In the beating heart of the resistance, chaos is brewing.

Democrats are hoping for big wins in California this November, but the party has to survive Tuesday's chaotic primaries first. California is key to the Democrats' plan to take back Congress, and Sacramento has lead state efforts to push back on Donald Trump's agenda from environmental regulations to immigration. But crowded primary fields and party disunity are going to make it hard for Democrats to win in some districts, even those that swung for Hillary Clinton, who won a stunning 4.5 million more votes than Trump did in the state in 2016.


Elections in California are decided by a “top two” system, in which the two candidates who get the most votes in the primary — regardless of party affiliation — advance to the general election in the fall. That means that in the governor’s race, for example, two Democrats could in theory face off against each other, but there are also several House races with so many Democrats running that two Republicans could end up on the ballot in November.

In the 48th district, held by Republican Rep.

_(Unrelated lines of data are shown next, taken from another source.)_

Lemma first_match_resolves (cm : ColMap) (req : string) :
  resolves cm req (first_match cm (normalize_col_name req)).
Proof.
  unfold first_match.
  destruct (find _ cm) as [[k v]|] eqn:E; simpl.
  - destruct (find_first _ _ _ E) as (pre & post & Hcm & Hk & Hpre).
    apply (resolves_first cm req pre post k v Hcm).
    + now apply contains_spec.
    + intros k' v' Hin Hsub. apply contains_spec in Hsub.
      specialize (Hpre (k', v') Hin). simpl in Hpre. congruence.
  - apply resolves_none. intros k v Hin Hsub. apply contains_spec in Hsub.
    pose proof (find_none _ _ E (k, v) Hin) as H. simpl in H. congruence.
Qed.

Lemma first_match_value (cm : ColMap) (n v : string) :
  first_match cm n = Some v -> exists k, In (k, v) cm.
Proof.
  unfold first_match. destruct (find _ cm) as [[k w]|] eqn:E; [|discriminate].
  simpl. intros [= ->]. exists k. exact (proj1 (find_some _ _ E)).
Qed.

Lemma first_match_truthy (cm : ColMap) (n : string) :
  values_nonempty cm ->
  truthy_str (first_match cm n)
  = match first_match cm n with Some _ => true | None => false end.
Proof.
  intros Hne. destruct (first_match cm n) as [v|] eqn:E; [|reflexivity].
  destruct (first_match_value _ _ _ E) as [k Hin].
  unfold values_nonempty in Hne. rewrite Forall_forall in Hne.
  specialize (Hne (k, v) Hin). simpl in Hne.
  destruct v; [contradiction | reflexivity].
Qed.

(** Every name [map_columns] returns is a value of the index. *)
Lemma map_columns_values (cm : ColMap) (reqs : list string) (v : string) :
  In v (fst (map_columns cm reqs)) -> exists k, In (k, v) cm.
Proof.
  induction reqs as [|req reqs IH]; simpl; [intros []|].
  destruct (map_columns cm reqs) as [mapped printed]; simpl in IH.
  destruct (first_match cm (normalize_col_name req)) as [w|] eqn:E; simpl.
  - destruct w; simpl; [exact IH|].
    intros [<- | H]; [now apply (first_match_value _ _ _ E) | now apply IH].
  - exact IH.
Qed.

(** Over an index whose canonical names are not empty, [map_columns]
    meets [map_columns_spec]. *)
Lemma map_columns_resolves (col_map : ColMap) (requested_cols : list string) :
  values_nonempty col_map -> map_columns_spec col_map requested_cols.
Proof.
  intros Hne. unfold map_columns_spec.
  exists (map (fun req => first_match col_map (normalize_col_name req))
              requested_cols).
  induction requested_cols as [|req reqs IH]; simpl.
  - repeat split. constructor.
  - destruct IH as (HF & Hm & Hw).
    destruct (map_columns col_map reqs) as [mapped printed]; simpl in Hm, Hw.
    rewrite (first_match_truthy _ _ Hne).
    split; [constructor; [apply first_match_resolves | exact HF]|].
    destruct (first_match col_map (normalize_col_name req)) as [v|];
      simpl; unfold warning_of at 1; simpl; now subst.
Qed.

End MapColumns.

(* ================================================================== *)
(** ** [apply_time_filters] *)
(* ================================================================== *)

Section TimeFilters.
Import Frame Aggregator Window.

Lemma time_geb_spec (t : Timestamp) (lo : Z) :
  time_geb t lo = true <-> exists x, t = Some x /\ (lo <= x)%Z.
Proof.
  unfold time_geb. destruct t as [x|].
  - rewrite Z.leb_le. split.
    + intros H. now exists x.
    + intros (y & [= <-] & H). exact H.
  - split; [discriminate | intros (y & H & _); discriminate H].
Qed.

Lemma time_leb_spec (t : Timestamp) (hi : Z) :
  time_leb t hi = true <-> exists x, t = Some x /\ (x <= hi)%Z.
Proof.
  unfold time_leb. destruct t as [x|].
  - rewrite Z.leb_le. split.
    + intros H. now exists x.
    + intros (y & [= <-] & H). exact H.
  - split; [discriminate | intros (y & H & _); discriminate H].
Qed.

Lemma bound_spec (o : option Z) (p : Z -> bool) (P : Z -> Prop) :
  (forall b, p b = true <-> P b) ->
  match o with Some b => p b | None => true end = true
  <-> forall b, o = Some b -> P b.
Proof.
  intros H. destruct o as [b|].
  - rewrite H. split.
    + intros HP b' [= <-]. exact HP.
    + intros HP. now apply HP.
  - split; [intros _ b Hb; discriminate Hb | reflexivity].
Qed.

Lemma in_window_spec (timefrom timeto : option Z) (r : Row) :
  in_window timefrom timeto r = true <->
  (forall lo, timefrom = Some lo -> exists x, fst r = Some x /\ (lo <= x)%Z)
  /\ (forall hi, timeto = Some hi -> exists x, fst r = Some x /\ (x <= hi)%Z).
Proof.
  unfold in_window. rewrite andb_true_iff.
  pose proof (bound_spec timefrom (time_geb (fst r)) _ (time_geb_spec (fst r))) as A.
  pose proof (bound_spec timeto (time_leb (fst r)) _ (time_leb_spec (fst r))) as B.
  tauto.
Qed.

Lemma filter_twice {A : Type} (p q : A -> bool) (l : list A) :
  filter q (filter p l) = filter (fun x => p x && q x) l.
Proof.
  induction l as [|a l IH]; simpl; [reflexivity|].
  destruct (p a); simpl; [destruct (q a)|]; now rewrite IH.
Qed.

Lemma filter_all {A : Type} (l : list A) : filter (fun _ => true) l = l.
Proof. induction l as [|a l IH]; simpl; [reflexivity | now rewrite IH]. Qed.

Lemma filter_andb_true {A : Type} (p : A -> bool) (l : list A) :
  filter (fun x => p x && true) l = filter p l.
Proof.
  induction l as [|a l IH]; simpl; [reflexivity|].
  rewrite andb_true_r, IH. reflexivity.
Qed.

Lemma nonzero_eqb (b : Z) : Some b <> Some 0%Z -> (b =? 0)%Z = false.
Proof. intros H. apply Z.eqb_neq. congruence. Qed.

Lemma to_datetime_ms_in_range (z : Z) :
  (ms_min <= z <= ms_max)%Z -> to_datetime_ms z = Ok (Some z).
Proof.
  intros [H1 H2]. unfold to_datetime_ms.
  destruct (Z.eqb_spec z nat_value) as [E|E];
    [unfold ms_min, nat_value in *; lia|].
  apply Z.leb_le in H1, H2. now rewrite H1, H2.
Qed.

Lemma select_rows_in_range (t : Table) (b : Z)
  (cmp : Timestamp -> Timestamp -> bool) :
  (ms_min <= b <= ms_max)%Z ->
  select_rows (Some t) b cmp
  = Ok (Some {| columns := columns t;
                rows := filter (fun r => cmp (fst r) (Some b)) (rows t) |}).
Proof.
  intros H. unfold select_rows. now rewrite (to_datetime_ms_in_range _ H).
Qed.

Lemma filters_window_nonzero (timefrom timeto : option Z) :
  timefrom <> Some 0%Z -> timeto <> Some 0%Z ->
  representable timefrom -> representable timeto ->
  filters_window timefrom timeto.
Proof.
  intros Hf Ht Rf Rt t.
  unfold apply_time_filters, window_filtered, in_window, truthy_int.
  destruct timefrom as [lo|], timeto as [hi|];
    rewrite ?(nonzero_eqb _ Hf), ?(nonzero_eqb _ Ht); cbn [negb];
    rewrite ?(select_rows_in_range _ _ _ (Rf _ eq_refl)); cbn [bind];
    rewrite ?(select_rows_in_range _ _ _ (Rt _ eq_refl)); simpl.
  - now rewrite filter_twice.
  - now rewrite filter_andb_true.
  - reflexivity.
  - rewrite filter_all. now destruct t.
Qed.

(** C6, as amended. For bounds other than 0 that [pd.to_datetime] can hold
    (between -9223372036854 and 9223372036854 milliseconds),
    [apply_time_filters] is inclusive at both ends: it keeps exactly the
    rows whose timestamp is at least the lower bound (if one is given)
    and at most the upper bound (if one is given), prints their number,
    does not filter on a side without a bound, and keeps a row whose
    timestamp equals a bound. *)
Theorem apply_time_filters_inclusive_window (timefrom timeto : option Z) :
  timefrom <> Some 0%Z -> timeto <> Some 0%Z ->
  representable timefrom -> representable timeto ->
  filters_window timefrom timeto /\ keeps_boundary_rows timefrom timeto.
Proof.
  intros Hf Ht Rf Rt. split; [now apply filters_window_nonzero|].
  intros t r b Hin Hr Hb. unfold window_filtered; simpl.
  apply filter_In. split; [exact Hin|].
  unfold in_window in *. simpl in Hb.
  destruct Hb as [[-> H] | [-> H]].
  - rewrite H. unfold time_geb. rewrite Hr. now rewrite Z.leb_refl.
  - rewrite andb_true_r in H. rewrite H. unfold time_leb. rewrite Hr.
    now rewrite Z.leb_refl.
Qed.

(** C10. A bound equal to 0 is treated as a bound that was not given:
    on either side it changes nothing, and with both bounds 0 every row
    stays, whatever its timestamp; a row stamped one millisecond before
    1970 passes the lower bound 0. *)
Theorem zero_bound_is_treated_as_absent :
  (forall df timeto,
     apply_time_filters df (Some 0%Z) timeto = apply_time_filters df None timeto)
  /\ (forall df timefrom,
     apply_time_filters df timefrom (Some 0%Z)
     = apply_time_filters df timefrom None)
  /\ (forall t,
     apply_time_filters (Some t) (Some 0%Z) (Some 0%Z)
     = Ok (Some t, [RowsAfterTimeFilter (List.length (rows t))]))
  /\ apply_time_filters (Some Examples.old_readings) (Some 0%Z) None
     = Ok (Some Examples.old_readings, [RowsAfterTimeFilter 2]).
Proof.
  repeat split.
Qed.

End TimeFilters.

(* ================================================================== *)
(** ** [aggregate_data]: when the choice of columns raises *)
(* ================================================================== *)

Section SelectionFacts.
Import Frame Aggregator Selection.

Lemma mem_spec (c : string) (l : list string) : mem c l = true <-> In c l.
Proof.
  unfold mem. rewrite existsb_exists. split.
  - intros (x & Hin & Hx). apply String.eqb_eq in Hx. now subst.
  - intros H. exists c. split; [exact H | apply String.eqb_refl].
Qed.





End SelectionFacts.

(* ================================================================== *)
(** ** The mode of a bucket *)
(* ================================================================== *)

Section ModeFacts.
Import Aggregator Mode.

Lemma tally_above (b v : Z) (l : list (Z * nat)) :
  (b < v)%Z -> Forall (fun q => (b < fst q)%Z) l ->
  Forall (fun q => (b < fst q)%Z) (tally v l).
Proof.
  intros Hb. induction l as [|[w n] l IH]; simpl; intros H.
  - constructor; [exact Hb | constructor].
  - inversion H as [|? ? Hw Hl]; subst. simpl in Hw.
    destruct (Z.eqb_spec v w); [|destruct (Z.ltb_spec v w)].
    + constructor; [exact Hw | exact Hl].
    + constructor; [exact Hb | exact H].
    + constructor; [exact Hw | now apply IH].
Qed.

Lemma tally_ascending (v : Z) (l : list (Z * nat)) :
  ascending l -> ascending (tally v l).
Proof.
  induction l as [|[w n] l IH]; simpl; intros H.
  - split; [constructor | exact I].
  - destruct H as [Hw Hl].
    destruct (Z.eqb_spec v w); [|destruct (Z.ltb_spec v w)]; simpl.
    + split; assumption.
    + split; [|split; assumption].
      constructor; [exact H|].
      eapply Forall_impl; [|exact Hw]. simpl. intros q Hq. lia.
    + split; [|now apply IH].
      apply tally_above; [simpl; lia | exact Hw].
Qed.

Lemma count_of_above (v : Z) (l : list (Z * nat)) :
  Forall (fun q => (v < fst q)%Z) l -> count_of v l = 0.
Proof.
  induction 1 as [|[w n] l Hw Hl IH]; simpl; [reflexivity|].
  simpl in Hw. destruct (Z.eqb_spec v w); [lia | exact IH].
Qed.

Lemma tally_count (v w : Z) (l : list (Z * nat)) :
  ascending l ->
  count_of v (tally w l)
  = if (v =? w)%Z then S (count_of v l) else count_of v l.
Proof.
  induction l as [|[u n] l IH]; simpl; intros H.
  - now destruct (v =? w)%Z.
  - destruct H as [Hu Hl].
    destruct (Z.eqb_spec w u) as [->|Hwu]; [|destruct (Z.ltb_spec w u)]; simpl.
    + now destruct (v =? u)%Z.
    + destruct (Z.eqb_spec v w) as [->|Hvw].
      * destruct (Z.eqb_spec w u); [lia|].
        rewrite count_of_above; [reflexivity|].
        eapply Forall_impl; [|exact Hu]. simpl. intros q Hq. lia.
      * reflexivity.
    + rewrite (IH Hl).
      destruct (Z.eqb_spec v u) as [->|Hvu]; [|reflexivity].
      destruct (Z.eqb_spec u w); [lia | reflexivity].
Qed.

Lemma np_unique_counts_ascending (x : list Z) : ascending (np_unique_counts x).
Proof.
  induction x as [|v x IH]; simpl; [exact I | now apply tally_ascending].
Qed.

Dana Rohrabacher, for example, former Orange County GOP chairman Scott Baugh threw his hat in the race, challenging Rohrabacher from the right. But Democrats have three well-funded candidates all splitting the vote. The national Democratic Party didn’t make things much better when it encouraged a stem-cell entrepreneur, Hans Keirstead, to run, before switching course to support businessman Harley Rouda.

Democrats are especially focused on seven congressional districts where Republicans hold seats but also where Clinton won in 2016.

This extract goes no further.